Somewhat surprisingly, the film never takes a turn into all-out gore or nonstop jump scares, and to be frank, it doesn’t need to. The disturbing imagery and the sheer horror of what’s going on are more than enough to end the experience on a high note (or a low note, if you’re looking at it from Sybil’s perspective), but in case you still want more, there’s also a tragic hint of sympathy to make this chaos even more harrowing.
Again, I don’t want to spoil anything, but I can say that you’ll genuinely feel sorry for this poor woman, and it’s not just because she’s lonely. Her single-minded obsession with the dead blinds her to the possibilities of living a happy life with the people around her, and her final scene is the utterly heartbreaking cherry on top of it all.
In case you couldn’t tell, I had a great time with Broken Bird.

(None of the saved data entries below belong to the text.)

Definition communication_routes : list Route :=
  under "/comments" [GTenant] (
    group [GPermission "comment:read"] [ get_ "/{entityType}/{entityId}" comment_ListByEntity ]
    ++ group [GPermission "comment:create"] [ post_ "/" (comment_Create commUsecase) ]
    ++ group [GPermission "comment:delete"] [ delete_ "/{id}" comment_Delete ])
  ++ under "/notifications" [GTenant; GPermission "notification:read"]
       [ get_ "/" notification_List; post_ "/{id}/read" notification_MarkRead; post_ "/read-all" notification_MarkAllRead ]
  ++ under "/activities" [GTenant; GPermission "comment:read"] [ get_ "/{entityType}/{entityId}" (activity_Timeline commUsecase) ].

Definition service_account_routes : list Route :=
  under "/service-accounts" [GAuth true] (
    [ get_ "/" account_List; post_ "/" account_Create; get_ "/{id}" account_Get; put_ "/{id}" account_Update; delete_ "/{id}" account_Delete ]
    ++ under "/{id}/keys" [] [ get_ "/" account_ListAPIKeys; post_ "/" account_CreateAPIKey; delete_ "/{keyId}" account_RevokeAPIKey ]).

Definition webhook_routes : list Route :=
  under "/webhooks" [GTenant; GAnyPermission ["webhook:manage"; "webhook:view"]] (
    [ get_ "/" webhook_ListEndpoints ]
    ++ group [GPermission "webhook:manage"]
         [ post_ "/" webhook_RegisterEndpoint; delete_ "/{id}" webhook_DeleteEndpoint; post_ "/{id}/enable" webhook_EnableEndpoint;
           post_ "/{id}/disable" webhook_DisableEndpoint ]
    ++ [ get_ "/{id}/deliveries" webhook_ListDeliveries ]).

Definition tenant_routes : list Route :=
  under "/tenants" [] (
    group [GPermission "tenant:manage"] [ post_ "/" tenant_Create; put_ "/{id}" tenant_Update ]
    ++ [ get_ "/" tenant_List; get_ "/{id}" tenant_GetByID; get_ "/code/{code}" tenant_GetByCode ]).

Definition organization_routes : list Route :=
  under "/organizations" [GTenant] (
    group [GPermission "organization:manage"] [ post_ "/" (organization_Create org_refused); put_ "/{id}" (organization_Update org_refused) ]
    ++ group [GPermission "organization:read"] [ get_ "/" organization_List; get_ "/tree" organization_GetTree; get_ "/{id}" organization_GetByID ]).

Definition party_routes : list Route :=
  under "/parties" [GTenant] (
    group [GPermission "party:read"] [ get_ "/" party_handler_List; get_ "/{id}" party_handler_GetByID ]
    ++ group [GPermission "party:create"] [ post_ "/" party_handler_Create; post_ "/{id}/roles" party_handler_AddRole;
                                            post_ "/{id}/addresses" party_handler_AddAddress; post_ "/{id}/contacts" party_handler_AddContact ]
    ++ group [GPermission "party:update"] [ put_ "/{id}" party_handler_Update ]
    ++ group [GPermission "party:delete"] [ delete_ "/{id}/roles/{roleId}" party_handler_RemoveRole ]).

While I had some issues with the first half, they weren’t nearly enough to ruin the entire movie. Once I saw how the narrative came together in the last act, some of those problems vanished. The good in this film ended up outweighing the bad by a pretty wide margin.
In particular, Rebecca Calder’s performance as Sybil is almost worth the price of admission, and the character’s tragic story is equal parts heartbreaking and horrific. I totally understand why FrightFest’s organizers chose to open the festival with this movie, and if you get a chance to see it sometime in the future, I highly recommend that you give it a watch.
Broken Bird had its world premiere at FrightFest on August 22, and it’s set to hit UK cinemas on August 30.